- [Goal of the exercise]
Take the lines below between the one holding "<$> decode_vals l4" and the one holding "intros Hc. unfold encode_point.", inclusive, and copy them exactly. Add nothing.

- [Given data]
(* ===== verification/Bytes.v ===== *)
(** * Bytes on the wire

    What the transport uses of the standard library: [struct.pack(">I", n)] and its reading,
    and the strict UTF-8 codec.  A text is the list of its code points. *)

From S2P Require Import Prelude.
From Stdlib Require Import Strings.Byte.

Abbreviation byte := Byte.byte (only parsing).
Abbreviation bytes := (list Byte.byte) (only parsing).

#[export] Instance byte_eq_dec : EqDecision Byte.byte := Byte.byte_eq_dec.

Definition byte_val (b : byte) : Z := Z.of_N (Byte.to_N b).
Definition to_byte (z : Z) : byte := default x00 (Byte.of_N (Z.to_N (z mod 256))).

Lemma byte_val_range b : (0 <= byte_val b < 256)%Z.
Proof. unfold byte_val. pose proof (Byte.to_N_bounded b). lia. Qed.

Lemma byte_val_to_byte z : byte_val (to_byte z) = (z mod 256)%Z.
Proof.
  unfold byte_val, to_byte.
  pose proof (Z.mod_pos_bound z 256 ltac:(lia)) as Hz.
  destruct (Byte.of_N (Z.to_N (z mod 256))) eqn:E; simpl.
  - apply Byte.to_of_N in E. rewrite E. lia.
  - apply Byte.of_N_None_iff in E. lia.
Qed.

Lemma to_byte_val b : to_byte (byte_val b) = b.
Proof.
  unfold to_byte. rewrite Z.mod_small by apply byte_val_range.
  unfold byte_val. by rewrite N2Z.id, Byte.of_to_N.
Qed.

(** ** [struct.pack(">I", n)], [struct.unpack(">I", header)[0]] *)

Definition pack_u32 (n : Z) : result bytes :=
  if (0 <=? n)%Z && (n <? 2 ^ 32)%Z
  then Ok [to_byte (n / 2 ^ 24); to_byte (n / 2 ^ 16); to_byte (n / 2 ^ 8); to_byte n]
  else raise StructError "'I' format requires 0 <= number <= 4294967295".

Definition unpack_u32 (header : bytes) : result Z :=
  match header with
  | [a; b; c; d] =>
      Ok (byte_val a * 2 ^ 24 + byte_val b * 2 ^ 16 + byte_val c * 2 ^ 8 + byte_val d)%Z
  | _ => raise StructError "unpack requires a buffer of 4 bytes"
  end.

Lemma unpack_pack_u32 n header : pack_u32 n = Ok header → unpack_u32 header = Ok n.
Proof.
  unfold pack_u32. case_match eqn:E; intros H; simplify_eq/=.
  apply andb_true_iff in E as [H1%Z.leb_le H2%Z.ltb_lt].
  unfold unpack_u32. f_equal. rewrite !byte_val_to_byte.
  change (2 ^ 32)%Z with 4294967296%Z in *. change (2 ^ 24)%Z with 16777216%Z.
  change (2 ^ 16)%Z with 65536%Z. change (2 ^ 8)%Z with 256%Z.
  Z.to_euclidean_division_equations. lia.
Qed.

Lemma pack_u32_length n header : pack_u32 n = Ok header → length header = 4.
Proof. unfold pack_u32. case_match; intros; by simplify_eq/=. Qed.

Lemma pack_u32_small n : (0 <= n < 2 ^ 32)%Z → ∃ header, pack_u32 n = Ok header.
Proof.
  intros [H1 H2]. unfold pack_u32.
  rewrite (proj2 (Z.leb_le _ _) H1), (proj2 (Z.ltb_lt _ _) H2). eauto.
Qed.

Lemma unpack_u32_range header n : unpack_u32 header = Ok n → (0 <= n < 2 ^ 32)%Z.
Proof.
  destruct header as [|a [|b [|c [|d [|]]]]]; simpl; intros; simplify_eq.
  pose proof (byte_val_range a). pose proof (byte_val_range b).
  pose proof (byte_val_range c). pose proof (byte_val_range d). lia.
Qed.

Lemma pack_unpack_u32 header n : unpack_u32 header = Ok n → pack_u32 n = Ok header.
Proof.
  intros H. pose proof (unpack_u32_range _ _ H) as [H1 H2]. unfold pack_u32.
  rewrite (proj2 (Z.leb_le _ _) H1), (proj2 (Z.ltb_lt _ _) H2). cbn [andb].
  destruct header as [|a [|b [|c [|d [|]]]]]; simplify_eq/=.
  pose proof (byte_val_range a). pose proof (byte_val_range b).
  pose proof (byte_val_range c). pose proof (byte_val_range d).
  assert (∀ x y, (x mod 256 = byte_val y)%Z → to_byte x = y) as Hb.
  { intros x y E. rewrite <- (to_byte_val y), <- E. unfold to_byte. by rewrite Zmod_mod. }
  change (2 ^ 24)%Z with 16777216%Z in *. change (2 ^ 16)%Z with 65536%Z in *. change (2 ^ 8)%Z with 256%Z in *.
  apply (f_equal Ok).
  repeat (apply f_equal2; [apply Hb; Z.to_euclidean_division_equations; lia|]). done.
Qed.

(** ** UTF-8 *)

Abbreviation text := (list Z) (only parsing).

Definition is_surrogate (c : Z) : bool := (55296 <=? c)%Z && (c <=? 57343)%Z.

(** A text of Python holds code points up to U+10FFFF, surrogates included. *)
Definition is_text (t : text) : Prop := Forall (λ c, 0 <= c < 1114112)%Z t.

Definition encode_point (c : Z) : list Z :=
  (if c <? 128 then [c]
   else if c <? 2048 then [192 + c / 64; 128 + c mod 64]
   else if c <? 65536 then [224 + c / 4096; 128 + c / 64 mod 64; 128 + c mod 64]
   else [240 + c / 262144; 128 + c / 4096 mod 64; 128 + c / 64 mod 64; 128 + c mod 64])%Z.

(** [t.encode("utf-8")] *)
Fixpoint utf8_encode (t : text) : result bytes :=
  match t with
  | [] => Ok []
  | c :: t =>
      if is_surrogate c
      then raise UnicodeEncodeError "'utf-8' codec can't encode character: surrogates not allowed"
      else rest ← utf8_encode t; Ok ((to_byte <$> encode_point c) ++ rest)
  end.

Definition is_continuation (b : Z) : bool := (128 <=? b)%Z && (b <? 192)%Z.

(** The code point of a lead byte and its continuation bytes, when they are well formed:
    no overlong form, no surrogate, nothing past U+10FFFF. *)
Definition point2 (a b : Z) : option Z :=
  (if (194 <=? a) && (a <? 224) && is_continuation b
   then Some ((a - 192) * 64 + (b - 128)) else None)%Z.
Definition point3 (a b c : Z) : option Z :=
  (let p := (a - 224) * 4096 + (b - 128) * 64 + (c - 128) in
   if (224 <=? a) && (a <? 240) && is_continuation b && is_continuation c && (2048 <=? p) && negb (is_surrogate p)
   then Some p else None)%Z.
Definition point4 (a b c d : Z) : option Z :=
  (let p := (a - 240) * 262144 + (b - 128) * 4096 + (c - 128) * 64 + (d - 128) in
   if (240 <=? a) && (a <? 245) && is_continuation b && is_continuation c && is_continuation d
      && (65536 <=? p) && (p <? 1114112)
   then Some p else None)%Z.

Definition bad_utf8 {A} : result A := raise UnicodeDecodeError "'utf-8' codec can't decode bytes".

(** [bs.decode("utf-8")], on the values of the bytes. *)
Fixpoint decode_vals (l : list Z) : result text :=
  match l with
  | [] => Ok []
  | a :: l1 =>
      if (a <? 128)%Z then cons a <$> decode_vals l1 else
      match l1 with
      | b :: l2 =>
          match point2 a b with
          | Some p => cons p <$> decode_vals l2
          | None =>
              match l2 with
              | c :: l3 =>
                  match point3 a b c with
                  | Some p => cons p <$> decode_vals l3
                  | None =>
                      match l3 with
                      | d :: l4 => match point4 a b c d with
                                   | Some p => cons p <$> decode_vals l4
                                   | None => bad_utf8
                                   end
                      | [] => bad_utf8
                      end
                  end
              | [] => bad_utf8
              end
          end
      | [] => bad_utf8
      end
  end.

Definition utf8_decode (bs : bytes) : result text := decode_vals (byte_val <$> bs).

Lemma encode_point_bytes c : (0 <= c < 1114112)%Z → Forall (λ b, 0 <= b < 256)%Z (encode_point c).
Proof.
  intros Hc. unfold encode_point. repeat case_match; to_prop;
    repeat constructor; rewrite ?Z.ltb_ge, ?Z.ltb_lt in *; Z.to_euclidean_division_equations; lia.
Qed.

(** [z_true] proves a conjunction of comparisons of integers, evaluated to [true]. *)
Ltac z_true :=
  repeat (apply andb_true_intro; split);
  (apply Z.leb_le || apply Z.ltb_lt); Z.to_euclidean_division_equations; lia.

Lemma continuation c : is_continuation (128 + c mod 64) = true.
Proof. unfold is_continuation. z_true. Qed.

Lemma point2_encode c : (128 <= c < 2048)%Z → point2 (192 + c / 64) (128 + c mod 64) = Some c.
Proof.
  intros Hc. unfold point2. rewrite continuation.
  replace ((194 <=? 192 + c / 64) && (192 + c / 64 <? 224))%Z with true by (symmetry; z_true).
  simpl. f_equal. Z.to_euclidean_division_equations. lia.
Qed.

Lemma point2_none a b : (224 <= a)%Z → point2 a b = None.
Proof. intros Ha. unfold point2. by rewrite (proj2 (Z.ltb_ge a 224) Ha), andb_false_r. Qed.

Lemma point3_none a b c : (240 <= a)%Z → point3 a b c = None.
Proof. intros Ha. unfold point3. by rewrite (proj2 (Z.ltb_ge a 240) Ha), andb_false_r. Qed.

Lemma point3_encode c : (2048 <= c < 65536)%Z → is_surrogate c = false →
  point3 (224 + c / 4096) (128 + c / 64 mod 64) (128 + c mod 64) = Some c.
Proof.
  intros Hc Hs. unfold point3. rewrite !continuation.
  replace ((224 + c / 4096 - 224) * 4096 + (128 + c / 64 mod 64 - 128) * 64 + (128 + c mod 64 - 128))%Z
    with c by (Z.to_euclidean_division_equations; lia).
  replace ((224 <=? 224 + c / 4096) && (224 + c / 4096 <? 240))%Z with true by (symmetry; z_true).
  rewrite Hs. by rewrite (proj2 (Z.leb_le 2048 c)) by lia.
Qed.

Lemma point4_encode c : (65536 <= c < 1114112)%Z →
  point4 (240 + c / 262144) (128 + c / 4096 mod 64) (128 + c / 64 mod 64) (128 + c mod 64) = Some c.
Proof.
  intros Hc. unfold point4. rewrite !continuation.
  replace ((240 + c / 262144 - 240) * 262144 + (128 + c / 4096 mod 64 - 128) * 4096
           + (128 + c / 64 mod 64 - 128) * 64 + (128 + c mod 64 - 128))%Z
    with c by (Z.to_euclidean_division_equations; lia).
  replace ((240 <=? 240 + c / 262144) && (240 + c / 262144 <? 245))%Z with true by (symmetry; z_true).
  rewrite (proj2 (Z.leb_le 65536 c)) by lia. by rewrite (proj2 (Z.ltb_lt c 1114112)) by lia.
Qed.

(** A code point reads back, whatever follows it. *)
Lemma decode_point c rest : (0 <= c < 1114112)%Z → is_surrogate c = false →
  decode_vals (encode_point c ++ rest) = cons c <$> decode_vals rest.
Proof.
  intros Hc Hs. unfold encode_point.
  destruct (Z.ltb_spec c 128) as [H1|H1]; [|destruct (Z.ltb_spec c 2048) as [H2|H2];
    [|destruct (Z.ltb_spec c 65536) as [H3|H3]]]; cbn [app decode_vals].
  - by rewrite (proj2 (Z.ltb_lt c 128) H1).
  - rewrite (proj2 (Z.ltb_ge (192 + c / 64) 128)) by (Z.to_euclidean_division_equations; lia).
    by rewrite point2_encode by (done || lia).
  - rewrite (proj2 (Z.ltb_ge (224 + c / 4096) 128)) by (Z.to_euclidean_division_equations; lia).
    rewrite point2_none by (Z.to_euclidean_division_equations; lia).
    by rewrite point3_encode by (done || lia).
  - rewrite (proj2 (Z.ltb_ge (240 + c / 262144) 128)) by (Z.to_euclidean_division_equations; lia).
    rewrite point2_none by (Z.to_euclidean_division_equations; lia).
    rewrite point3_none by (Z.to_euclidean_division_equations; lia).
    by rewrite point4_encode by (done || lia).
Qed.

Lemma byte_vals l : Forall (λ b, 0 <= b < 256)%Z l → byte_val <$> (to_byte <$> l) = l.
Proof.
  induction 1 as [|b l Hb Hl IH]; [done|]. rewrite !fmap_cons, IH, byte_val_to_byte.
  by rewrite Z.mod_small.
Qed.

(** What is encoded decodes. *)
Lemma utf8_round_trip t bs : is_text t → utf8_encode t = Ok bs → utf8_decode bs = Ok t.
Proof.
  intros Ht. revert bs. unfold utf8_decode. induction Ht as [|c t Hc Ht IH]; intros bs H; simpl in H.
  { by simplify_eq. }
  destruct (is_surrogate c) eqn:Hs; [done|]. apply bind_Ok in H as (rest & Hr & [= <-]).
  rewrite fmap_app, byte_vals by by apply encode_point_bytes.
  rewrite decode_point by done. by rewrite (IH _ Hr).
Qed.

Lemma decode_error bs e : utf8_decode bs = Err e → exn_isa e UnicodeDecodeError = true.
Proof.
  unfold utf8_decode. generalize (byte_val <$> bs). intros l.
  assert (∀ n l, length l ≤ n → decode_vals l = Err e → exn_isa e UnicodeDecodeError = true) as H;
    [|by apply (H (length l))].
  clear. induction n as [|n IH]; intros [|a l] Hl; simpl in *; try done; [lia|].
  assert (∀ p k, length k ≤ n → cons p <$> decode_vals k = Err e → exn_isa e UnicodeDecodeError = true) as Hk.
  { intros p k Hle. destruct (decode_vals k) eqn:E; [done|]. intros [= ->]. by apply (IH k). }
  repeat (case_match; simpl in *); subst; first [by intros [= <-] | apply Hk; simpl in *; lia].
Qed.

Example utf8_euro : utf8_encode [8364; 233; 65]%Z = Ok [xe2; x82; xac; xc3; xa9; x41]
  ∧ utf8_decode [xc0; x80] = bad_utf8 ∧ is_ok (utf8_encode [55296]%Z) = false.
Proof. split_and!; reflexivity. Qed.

- [Response box]
                                   | Some p => cons p <$> decode_vals l4
                                   | None => bad_utf8
                                   end
                      | [] => bad_utf8
                      end
                  end
              | [] => bad_utf8
              end
          end
      | [] => bad_utf8
      end
  end.

Definition utf8_decode (bs : bytes) : result text := decode_vals (byte_val <$> bs).

Lemma encode_point_bytes c : (0 <= c < 1114112)%Z → Forall (λ b, 0 <= b < 256)%Z (encode_point c).
Proof.
  intros Hc. unfold encode_point. repeat case_match; to_prop;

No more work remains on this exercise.